Available data:
(** C2.  In training mode the reward model returns, for each row, the value
    head's projection of the hidden state at the last sequence position
    [L - 1], whatever the attention mask is (also when it is [None]); no
    normalization is applied. *)
Theorem reward_training_last_position
    (self : LLMForSequenceRegression) (input_ids : list (list Z))
    (attention_mask : option (list (list Z))) (return_output : bool)
    (outs : Outputs) (L : nat) :
  training self = true ->
  base_model self true input_ids attention_mask = Ok outs ->
  hidden_ok (value_head self) (last_hidden_state outs) ->
  Forall (fun row => length row = L) (last_hidden_state outs) ->
  (0 < L)%nat ->
  exists reward,
    RewardModel.forward self input_ids attention_mask return_output
      = Ok (reward_returned return_output reward outs) /\
    Forall2 (selects_position (value_head self) (L - 1)) (last_hidden_state outs) reward.
Proof.
  intros Htrain Hbb Hhid Hrows HL.
  destruct (last_position_rows (value_head self) L _ HL Hrows) as (reward & Hm & Hsel).
  exists reward. split; [|exact Hsel].
  unfold RewardModel.forward. rewrite Htrain, Hbb. cbn.
  rewrite (project_ok _ _ Hhid). cbn. rewrite Hm. cbn.
  unfold reward_returned. destruct return_output; reflexivity.
Qed.

(** ** Reward model, evaluation mode *)

Lemma size1_rows {A} (L : nat) (t : list (list A)) :
  t ≠ [] -> Forall (fun row => length row = L) t -> Torch.size1 t = Z.of_nat L.
Proof.
  intros Hne Hrows. destruct t as [|row t]; [congruence|].
  inversion Hrows; subst. reflexivity.
Qed.

(** The three steps of lines 184-185, row by row: [c] is
    [attention_mask.size(1)]. *)
Lemma eval_select_rows w (L : nat) (am : list (list Z)) (hs : list (list (list Q))) :
  Forall2 (fun mk hk => length mk = L /\ length hk = L /\ mask_row_ok mk) am hs ->
  exists a selected,
    Torch.argmax (Torch.fliplr am) = Ok a /\
    Torch.gather (projections w hs)
      (fmap (M:=list) (fun x => Z.of_nat L - 1 - x)%Z a) = Ok selected /\
    Forall3 (selects_last_one w) am hs selected.
Proof.
  induction 1 as [|mk hk am hs (Hlm & Hlh & Hmk) _ (a & sel & Harg & Hg & Hsel)].
  - exists [], []. repeat split; constructor.
  - destruct (argmax_row_last_one mk Hmk) as (a0 & Ha0 & Hlt & Hlast).
    rewrite Hlm in Hlt, Hlast.
    destruct (lookup_lt_is_Some_2 hk (L - 1 - a0)%nat) as [h Hh]; [lia|].
    exists (Z.of_nat a0 :: a), (Torch.dot w h :: sel). split; [|split].
    + unfold Torch.argmax, Torch.fliplr. rewrite fmap_cons.
      apply mapM_cons_Ok; assumption.
    + unfold projections. rewrite !fmap_cons. cbn.
      destruct (Z.ltb_spec (Z.of_nat L - 1 - Z.of_nat a0) 0) as [Hneg|_]; [lia|].
      replace (Z.to_nat (Z.of_nat L - 1 - Z.of_nat a0)) with (L - 1 - a0)%nat by lia.
      rewrite list_lookup_fmap, Hh. cbn.
      unfold projections in Hg. rewrite Hg. reflexivity.
    + constructor; [|exact Hsel]. exists (L - 1 - a0)%nat, h. auto.
Qed.

(** C3.  In evaluation mode, on a mask of 0s and 1s with a 1 in every row,
    the reward selected for each row is the value head's projection at the
    highest index whose mask entry is 1, wherever the 0s are; what is
    returned is that reward, standardized when [normalize_reward] is set. *)
Theorem reward_eval_last_real_token
    (self : LLMForSequenceRegression) (input_ids am : list (list Z))
    (return_output : bool) (outs : Outputs) (L : nat) :
  training self = false ->
  base_model self false input_ids (Some am) = Ok outs ->
  hidden_ok (value_head self) (last_hidden_state outs) ->
  Forall2 (fun mk hk => length mk = L /\ length hk = L /\ mask_row_ok mk)
    am (last_hidden_state outs) ->
  exists selected,
    Forall3 (selects_last_one (value_head self)) am (last_hidden_state outs) selected /\
    RewardModel.forward self input_ids (Some am) return_output
      = Ok (reward_returned return_output
              (if normalize_reward self
               then fmap (M:=list) (standardize self) selected
               else selected) outs).
Proof.
  intros Heval Hbb Hhid Hrows.
  destruct (eval_select_rows (value_head self) L _ _ Hrows)
    as (a & selected & Harg & Hg & Hsel).
  exists selected. split; [exact Hsel|].
  unfold RewardModel.forward. rewrite Heval, Hbb. cbn.
  rewrite (project_ok _ _ Hhid). cbn. rewrite Harg. cbn.
  destruct am as [|mk am'].
  - inversion Hsel; subst.
    cbn in Harg. injection Harg as <-. cbn.
    unfold reward_returned.
    destruct (normalize_reward self), return_output; reflexivity.
  - assert (Hlen : Forall (fun row => length row = L) (mk :: am')).
    { clear -Hrows. induction Hrows as [|? ? ? ? (? & _) _ IH]; constructor; assumption. }
    assert (Hne : mk :: am' ≠ []) by discriminate.
    rewrite (size1_rows L _ Hne Hlen).
    rewrite Hg. cbn. unfold reward_returned.
    destruct (normalize_reward self), return_output; reflexivity.
Qed.

(** A row of padding only has no index whose entry is 1; the code selects
    position [L - 1] there. *)
Example reward_eval_all_padding_row :
  RewardModel.forward (sample_model false false) sample_ids
    (Some [[0; 0; 0]; [1; 1; 0]]%Z) false
  = Ok (RewardModel.Reward [inject_Z 30; inject_Z 50]).
Proof. reflexivity. Qed.

Example reward_eval_sample :
  RewardModel.forward (sample_model false false) sample_ids (Some sample_mask) false
  = Ok (RewardModel.Reward [inject_Z 30; inject_Z 50]).
Proof. reflexivity. Qed.

(** ** Reward normalization *)

Lemma affine_identity (x : list Q) :
  Forall2 Qeq (fmap (M:=list) (fun v => (v - 0) / 1)%Q x) x.
Proof.
  induction x as [|v x IH]; [constructor|].
  rewrite fmap_cons. constructor; [|exact IH].
  destruct v as [n d]. unfold Qeq. simpl. lia.
Qed.

(** How the results with and without [normalize_reward] are related, for
    every input, also one on which [forward] raises. *)
Lemma reward_normalization_relates_flags
    (bb : Backbone) (w : list Q) (mu sigma : Q) (input_ids : list (list Z))
    (attention_mask : option (list (list Z))) (return_output : bool) :
  RewardModel.forward (instance bb w mu sigma true false)
      input_ids attention_mask return_output
    = on_reward (fun x => (x - mu) / sigma)%Q
        (RewardModel.forward (instance bb w mu sigma false false)
           input_ids attention_mask return_output)
  /\ RewardModel.forward (instance bb w mu sigma true true)
       input_ids attention_mask return_output
     = RewardModel.forward (instance bb w mu sigma false true)
         input_ids attention_mask return_output
  /\ reward_equiv
       (RewardModel.forward (instance bb w 0 1 true false)
          input_ids attention_mask return_output)
       (RewardModel.forward (instance bb w 0 1 false false)
          input_ids attention_mask return_output).
Proof.
  assert (Heval : forall mu' sigma',
    RewardModel.forward (instance bb w mu' sigma' true false)
        input_ids attention_mask return_output
      = on_reward (fun x => (x - mu') / sigma')%Q
          (RewardModel.forward (instance bb w mu' sigma' false false)
             input_ids attention_mask return_output)).
  { intros mu' sigma'. unfold RewardModel.forward, instance. cbn.
    destruct (bb false input_ids attention_mask) as [outs|e]; [|reflexivity]. cbn.
    destruct (project w (last_hidden_state outs)) as [values|e]; [|reflexivity]. cbn.
    destruct attention_mask as [am|]; [|reflexivity]. cbn.
    destruct (Torch.argmax (Torch.fliplr am)) as [a|e]; [|reflexivity]. cbn.
    destruct (Torch.gather values _) as [reward|e]; [|reflexivity]. cbn.
    destruct return_output; reflexivity. }
  split; [apply Heval|]. split; [reflexivity|].
  rewrite Heval.
  destruct (RewardModel.forward (instance bb w 0 1 false false)
              input_ids attention_mask return_output) as [[x|x o]|e]; cbn.
  - apply affine_identity.
  - split; [apply affine_identity|reflexivity].
  - reflexivity.
Qed.

(** ** Critic model *)

Lemma slice_from_fmap {A B} (f : A -> B) (start : Z) (l : list A) :
  Py.slice_from start (f <$> l) = f <$> Py.slice_from start l.
Proof. unfold Py.slice_from. rewrite length_fmap, fmap_drop. reflexivity. Qed.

Problem: Look through the entries above and quote exactly the lines from the line with "induction x as [|v x IH]; [constructor|]." to the line with "RewardModel.forward, instance. cbn.", counting both of those lines.

Completed task:
  induction x as [|v x IH]; [constructor|].
  rewrite fmap_cons. constructor; [|exact IH].
  destruct v as [n d]. unfold Qeq. simpl. lia.
Qed.

(** How the results with and without [normalize_reward] are related, for
    every input, also one on which [forward] raises. *)
Lemma reward_normalization_relates_flags
    (bb : Backbone) (w : list Q) (mu sigma : Q) (input_ids : list (list Z))
    (attention_mask : option (list (list Z))) (return_output : bool) :
  RewardModel.forward (instance bb w mu sigma true false)
      input_ids attention_mask return_output
    = on_reward (fun x => (x - mu) / sigma)%Q
        (RewardModel.forward (instance bb w mu sigma false false)
           input_ids attention_mask return_output)
  /\ RewardModel.forward (instance bb w mu sigma true true)
       input_ids attention_mask return_output
     = RewardModel.forward (instance bb w mu sigma false true)
         input_ids attention_mask return_output
  /\ reward_equiv
       (RewardModel.forward (instance bb w 0 1 true false)
          input_ids attention_mask return_output)
       (RewardModel.forward (instance bb w 0 1 false false)
          input_ids attention_mask return_output).
Proof.
  assert (Heval : forall mu' sigma',
    RewardModel.forward (instance bb w mu' sigma' true false)
        input_ids attention_mask return_output
      = on_reward (fun x => (x - mu') / sigma')%Q
          (RewardModel.forward (instance bb w mu' sigma' false false)
             input_ids attention_mask return_output)).
  { intros mu' sigma'. unfold RewardModel.forward, instance. cbn.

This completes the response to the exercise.